══ Data section

(** The loop rules: what each iteration establishes, and others keep, holds of
    every element when the loop succeeds. *)
Lemma wp_for_each {E A} (f : A -> prog (result E unit)) (P : A -> objects -> Prop) l o :
  (forall x o1 o2, R o1 o2 -> P x o1 -> P x o2) ->
  (forall x o', x ∈ l -> R o o' -> wp (f x) (fun r o2 => r = Ok tt -> P x o2) o') ->
  wp (for_each f l) (fun r o' => r = Ok tt -> forall x, x ∈ l -> P x o') o.
Proof using Type*.
  intros HP. revert o. induction l as [|x l IH]; intros o Hf; cbn [for_each].
  - cbn. intros _ x Hx. by apply elem_of_nil in Hx.
  - apply wp_and_then. eapply wp_reach; [apply (Hf x o); [left|done]|].
    intros [[]|e] o1 HR HPx; [|done]. specialize (HPx eq_refl).
    eapply (wp_keep (P x)); [eauto|exact HPx| |].
    { apply IH. intros y o2 Hy HR2. apply Hf; [by right|by transitivity o1]. }
    intros r o2 Hx Hl Hr y [->|Hy]%elem_of_cons; eauto.
Qed.

Lemma wp_collect {E A B} (f : A -> prog (result E B)) (P : A -> B -> objects -> Prop) l o :
  (forall x y o1 o2, R o1 o2 -> P x y o1 -> P x y o2) ->
  (forall x o', x ∈ l -> R o o' -> wp (f x) (fun r o2 => forall y, r = Ok y -> P x y o2) o') ->
  wp (collect f l) (fun r o' => forall ys, r = Ok ys -> Forall2 (fun x y => P x y o') l ys) o.
Proof using Type*.
  intros HP. revert o. induction l as [|x l IH]; intros o Hf; cbn [collect].
  - cbn. intros ys [= <-]. constructor.
  - apply wp_and_then. eapply wp_reach; [apply (Hf x o); [left|done]|].
    intros [y|e] o1 HR HPx; [|done]. specialize (HPx y eq_refl).
    apply wp_and_then. eapply (wp_keep (P x y)); [eauto|exact HPx| |].
    { apply IH. intros z o2 Hz HR2. apply Hf; [by right|by transitivity o1]. }
    intros [ys|e] o2 Hx Hl; [|done]. cbn. intros zs [= <-]. constructor; eauto.
Qed.

Lemma wp_gather {E A B} (f : A -> prog (result E B)) (P : A -> B -> objects -> Prop) l o :
  (forall x y o1 o2, R o1 o2 -> P x y o1 -> P x y o2) ->
  (forall x o', x ∈ l -> R o o' -> wp (f x) (fun r o2 => forall y, r = Ok y -> P x y o2) o') ->
  wp (gather f l) (fun r o' => forall ys, r = Ok ys -> Forall2 (fun x y => P x y o') l ys) o.
Proof using Type*.
  intros HP. revert o. induction l as [|x l IH]; intros o Hf; cbn [gather].
  - cbn. intros ys [= <-]. constructor.
  - apply wp_bind. eapply wp_reach; [apply (Hf x o); [left|done]|]. intros r o1 HR HPx. apply wp_bind.
    eapply (wp_keep (fun o' => forall y, r = Ok y -> P x y o')); [eauto|exact HPx| |].
    { apply IH. intros z o2 Hz HR2. apply Hf; [by right|by transitivity o1]. }
    intros rs o2 Hx Hl. cbn. destruct r as [y|e], rs as [ys|e']; cbn; intros zs [= <-]. constructor; eauto.
Qed.

(** What a fallible program establishes when it succeeds. *)
Definition ensures {E A} (p : prog (result E A)) (post : A -> objects -> Prop) (o : objects) : Prop :=
  wp p (fun r o' => forall a, r = Ok a -> post a o') o.

Lemma ensures_lift {E A} (r : result E A) (post : A -> objects -> Prop) o :
  (forall a, r = Ok a -> post a o) -> ensures (Ret r) post o.
Proof. done. Qed.

Lemma ensures_and_then {E A B} (p : prog (result E A)) (f : A -> prog (result E B)) P Q o :
  ensures p P o -> (forall a o', R o o' -> P a o' -> ensures (f a) Q o') -> ensures (x ←! p; f x) Q o.
Proof using Type*.
  intros Hp Hf. apply wp_and_then. eapply wp_reach; [exact Hp|].
  intros [a|e] o' HR HP; [|done]. by apply Hf; [|apply HP].
Qed.

Lemma ensures_mono {E A} (p : prog (result E A)) (P Q : A -> objects -> Prop) o :
  ensures p P o -> (forall a o', R o o' -> P a o' -> Q a o') -> ensures p Q o.
Proof using Type*. intros Hp HPQ. eapply wp_reach; [exact Hp|]. eauto. Qed.

Lemma ensures_for_each {E A} (f : A -> prog (result E unit)) (P : A -> objects -> Prop) l o :
  (forall x o1 o2, R o1 o2 -> P x o1 -> P x o2) ->
  (forall x o', x ∈ l -> R o o' -> ensures (f x) (fun _ => P x) o') ->
  ensures (for_each f l) (fun _ o' => forall x, x ∈ l -> P x o') o.
Proof using Type*.
  intros HP Hf. eapply wp_mono; [|apply (wp_for_each f P); [done|]].
  - intros [[]|] o' Hr a Ha; [|done]. by apply Hr.
  - intros x o' Hx HR. eapply wp_mono; [|by apply (Hf x o')]. naive_solver.
Qed.

(** What holds of the state and the elements done so far. *)
Lemma ensures_fold_each {E A S} (f : S -> A -> prog (result E S)) (P : list A -> S -> objects -> Prop) s l o :
  (forall xs s o1 o2, R o1 o2 -> P xs s o1 -> P xs s o2) -> P [] s o ->
  (forall xs x s o', x ∈ l -> R o o' -> P xs s o' -> ensures (f s x) (fun s' => P (xs ++ [x]) s') o') ->
  ensures (fold_each f s l) (fun s' => P l s') o.
Proof using Type*.
  intros HP Hs Hf.
  assert (forall xs l' s o1, l = xs ++ l' -> R o o1 -> P xs s o1 -> ensures (fold_each f s l') (fun s' => P l s') o1)
    as Hgen; [|by apply (Hgen [])].
  intros xs l'. revert xs. induction l' as [|x l' IH]; intros xs s' o1 -> HR Hxs; cbn [fold_each].
  - rewrite app_nil_r. by intros a [= <-].
  - eapply ensures_and_then; [apply (Hf xs x); [set_solver|done..]|].
    intros s2 o2 HR2 Hs2. apply (IH (xs ++ [x])); [by rewrite <-app_assoc|by transitivity o1|done].
Qed.

Lemma ensures_read_only {E A} (p : prog (result E A)) o : read_only p -> ensures p (fun _ _ => True) o.
Proof using Type*. intros Hp. eapply wp_mono; [|by apply wp_read_only]. done. Qed.
End wp.

(** * Runs *)

Section runs.
Context `{ObjectStoreLaws}.

(** A run of one program with steps of others in between, and the requests the
    program made. *)
Inductive exec (env : store -> store -> Prop) {A} : prog A -> store -> list call -> A -> store -> Prop :=
| exec_ret a s : exec env (Ret a) s [] a s
| exec_env p s s1 trace a s2 : env s s1 -> exec env p s1 trace a s2 -> exec env p s trace a s2
| exec_call c k s r s1 trace a s2 : serve s c r s1 -> exec env (k r) s1 trace a s2 ->
    exec env (Call c k) s (c :: trace) a s2.

Lemma exec_wp (R : relation objects) `{!PreOrder R} G env {A} (p : prog A) post s trace a s' :
  (forall o c o', G o c o' -> R o o') ->
  (forall s1 s2, env s1 s2 -> R (content s1) (content s2)) ->
  stable R post ->
  wp R G p post (content s) -> exec env p s trace a s' ->
  post a (content s') /\ R (content s) (content s') /\ Forall (fun c => exists o o', G o c o') trace.
Proof.
  intros HGR Henv Hst Hwp Hex. revert Hwp.
  induction Hex as [a s|p s s1 trace a s2 Hs _ IH|c k s r s1 trace a s2 Hserve _ IH]; intros Hwp.
  - done.
  - apply Henv in Hs. destruct IH as (? & ? & ?); [by eapply (wp_stable R)|].
    split_and!; [done|by etransitivity|done].
  - apply serve_answers in Hserve. destruct (Hwp _ _ _ ltac:(reflexivity) Hserve) as [HG Hk].
    destruct (IH Hk) as (? & ? & ?). split_and!; [done|etransitivity; [by eapply HGR|done]|].
    constructor; eauto.
Qed.

Lemma exec_ensures (R : relation objects) `{!PreOrder R} G env {E B} (p : prog (result E B)) post s trace b s' :
  (forall o c o', G o c o' -> R o o') ->
  (forall s1 s2, env s1 s2 -> R (content s1) (content s2)) ->
  stable R post -> ensures R G p post (content s) -> exec env p s trace (Ok b) s' ->
  post b (content s') /\ R (content s) (content s').
Proof.
  intros HGR Henv Hst Hp Hex. eapply (exec_wp R) in Hex as (Hpost & HR & _); [|exact HGR|exact Henv| |exact Hp].
  - split; [by apply Hpost|done].
  - intros r o o' Ho Hr c Hc. by eapply Hst; [|apply Hr].
Qed.

(** Any number of programs running at once: a program starts, or one of them
    makes its next request. A program that is never scheduled again has
    crashed. *)
Context {A : Type} (startable : prog A -> Prop).

Inductive step : store * list (prog A) -> store * list (prog A) -> Prop :=
| step_start s ps p : startable p -> step (s, ps) (s, ps ++ [p])
| step_call s ps i c k r s' : ps !! i = Some (Call c k) -> serve s c r s' ->
    step (s, ps) (s', <[i := k r]> ps).

Definition steps_to : relation (store * list (prog A)) := rtc step.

════

From the line that has "ensures p Q o." through the line that has "(** What holds", copy every line exactly as it appears above, and leave out all others.

**Solution to the exercise:**
  ensures p P o -> (forall a o', R o o' -> P a o' -> Q a o') -> ensures p Q o.
Proof using Type*. intros Hp HPQ. eapply wp_reach; [exact Hp|]. eauto. Qed.

Lemma ensures_for_each {E A} (f : A -> prog (result E unit)) (P : A -> objects -> Prop) l o :
  (forall x o1 o2, R o1 o2 -> P x o1 -> P x o2) ->
  (forall x o', x ∈ l -> R o o' -> ensures (f x) (fun _ => P x) o') ->
  ensures (for_each f l) (fun _ o' => forall x, x ∈ l -> P x o') o.
Proof using Type*.
  intros HP Hf. eapply wp_mono; [|apply (wp_for_each f P); [done|]].
  - intros [[]|] o' Hr a Ha; [|done]. by apply Hr.
  - intros x o' Hx HR. eapply wp_mono; [|by apply (Hf x o')]. naive_solver.
Qed.

(** What holds of the state and the elements done so far. *)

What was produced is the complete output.